▸ **PROVIDED DATA**
Lemma node_totals_keys rows metric stages ctx : (node_totals rows metric stages ctx).*1 = set_of stages.
Proof.
  unfold node_totals. assert (∀ ss m, (fold_left (λ totals stage, map_set stage [] totals) ss m).*1
    = fold_left js_add ss (@fmap _ list_fmap (FlowNodeKind * list (jsstring * FlowNodeRank)) _ fst m)) as Hs.
  { induction ss as [|k ss IH]; intros m; simpl; [done|]. by rewrite IH, map_set_keys. }
  change (set_of stages) with (fold_left js_add stages ((@nil (FlowNodeKind * list (jsstring * FlowNodeRank))).*1)).
  rewrite <- Hs. generalize (fold_left (λ totals stage, map_set stage [] totals) stages (@nil (FlowNodeKind * list (jsstring * FlowNodeRank)))).
  induction rows as [|row rows IH]; intros m; cbn [fold_left]; [done|]. rewrite IH.
  generalize (flowPathForStages row stages ctx). intros path. revert m. induction path as [|n path IHp]; intros m; cbn [fold_left]; [done|].
  by rewrite IHp, add_total_keys.
Qed.

(** Every stage has a set of top nodes within the limit. *)
Lemma top_set rows metric stages limit ctx stage : stage ∈ stages → ∃ sets tops,
  buildTopNodeSets rows metric stages (Some limit) ctx = Some sets ∧ map_get stage sets = Some tops
  ∧ (length tops ≤ Z.to_nat limit)%nat.
Proof.
  intros Hs. eexists. destruct (map_get stage (node_totals rows metric stages ctx)) as [st|] eqn:E.
  2:{ apply map_get_None in E. rewrite node_totals_keys, elem_of_set_of in E. done. }
  eexists. split; [done|]. rewrite map_get_values, E. split; [done|].
  rewrite set_of_length, length_map. apply slice_to_length.
Qed.

(** *** Ranks *)

(** Comparators combined, and through a function *)
#[export] Instance then_by_comparator {A} (c d : A → A → Z) P : Comparator c P → Comparator d P →
  Comparator (λ a b, then_by (c a b) (d a b)) P.
Proof.
  intros Hc Hd. split; unfold then_by.
  - intros x y Hx Hy. pose proof (cmp_flip c x y Hx Hy). pose proof (cmp_flip d x y Hx Hy).
    destruct (Z.eqb_spec (c x y) 0), (Z.eqb_spec (c y x) 0); lia.
  - intros x y z Hx Hy Hz. pose proof (cmp_flip c x y Hx Hy). pose proof (cmp_flip c y z Hy Hz). pose proof (cmp_flip c x z Hx Hz).
    pose proof (cmp_le_trans c x y z Hx Hy Hz). pose proof (cmp_le_trans d x y z Hx Hy Hz).
    pose proof (cmp_le_trans c y z x Hy Hz Hx). pose proof (cmp_le_trans c z x y Hz Hx Hy).
    destruct (Z.eqb_spec (c y x) 0), (Z.eqb_spec (c z y) 0), (Z.eqb_spec (c z x) 0); lia.
Qed.

#[export] Instance image_comparator {A B} (f : A → B) (c : B → B → Z) P : Comparator c (λ _, True) → Comparator (λ a b, c (f a) (f b)) P.
Proof. intros Hc. split; [intros x y _ _; by apply (@cmp_flip _ c _ Hc)|]. intros x y z _ _ _. by apply (@cmp_le_trans _ c _ Hc). Qed.

(** On counts the difference of values has the sign of the difference. *)
Lemma compare_counts x y : is_count x → is_count y → compare_values x y = Z.sgn (amount y - amount x).
Proof.
  intros (a & Ha & ->) (b & Hb & ->). unfold compare_values, sign_of, amount. rewrite !integer_value_safe by done. simpl.
  destruct (num_sub_sign b a Hb Ha) as [-> ->]. destruct (Z.ltb_spec b a), (Z.ltb_spec a b); lia.
Qed.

▸ **EXERCISE OBJECTIVE**
Could you restate, word for word, the lines above from the one with "buildTopNodeSets rows metric" to the one with "(** Comparators combined, and", both included?

▸ **ANSWER BELOW**
  buildTopNodeSets rows metric stages (Some limit) ctx = Some sets ∧ map_get stage sets = Some tops
  ∧ (length tops ≤ Z.to_nat limit)%nat.
Proof.
  intros Hs. eexists. destruct (map_get stage (node_totals rows metric stages ctx)) as [st|] eqn:E.
  2:{ apply map_get_None in E. rewrite node_totals_keys, elem_of_set_of in E. done. }
  eexists. split; [done|]. rewrite map_get_values, E. split; [done|].
  rewrite set_of_length, length_map. apply slice_to_length.
Qed.

(** *** Ranks *)

(** Comparators combined, and through a function *)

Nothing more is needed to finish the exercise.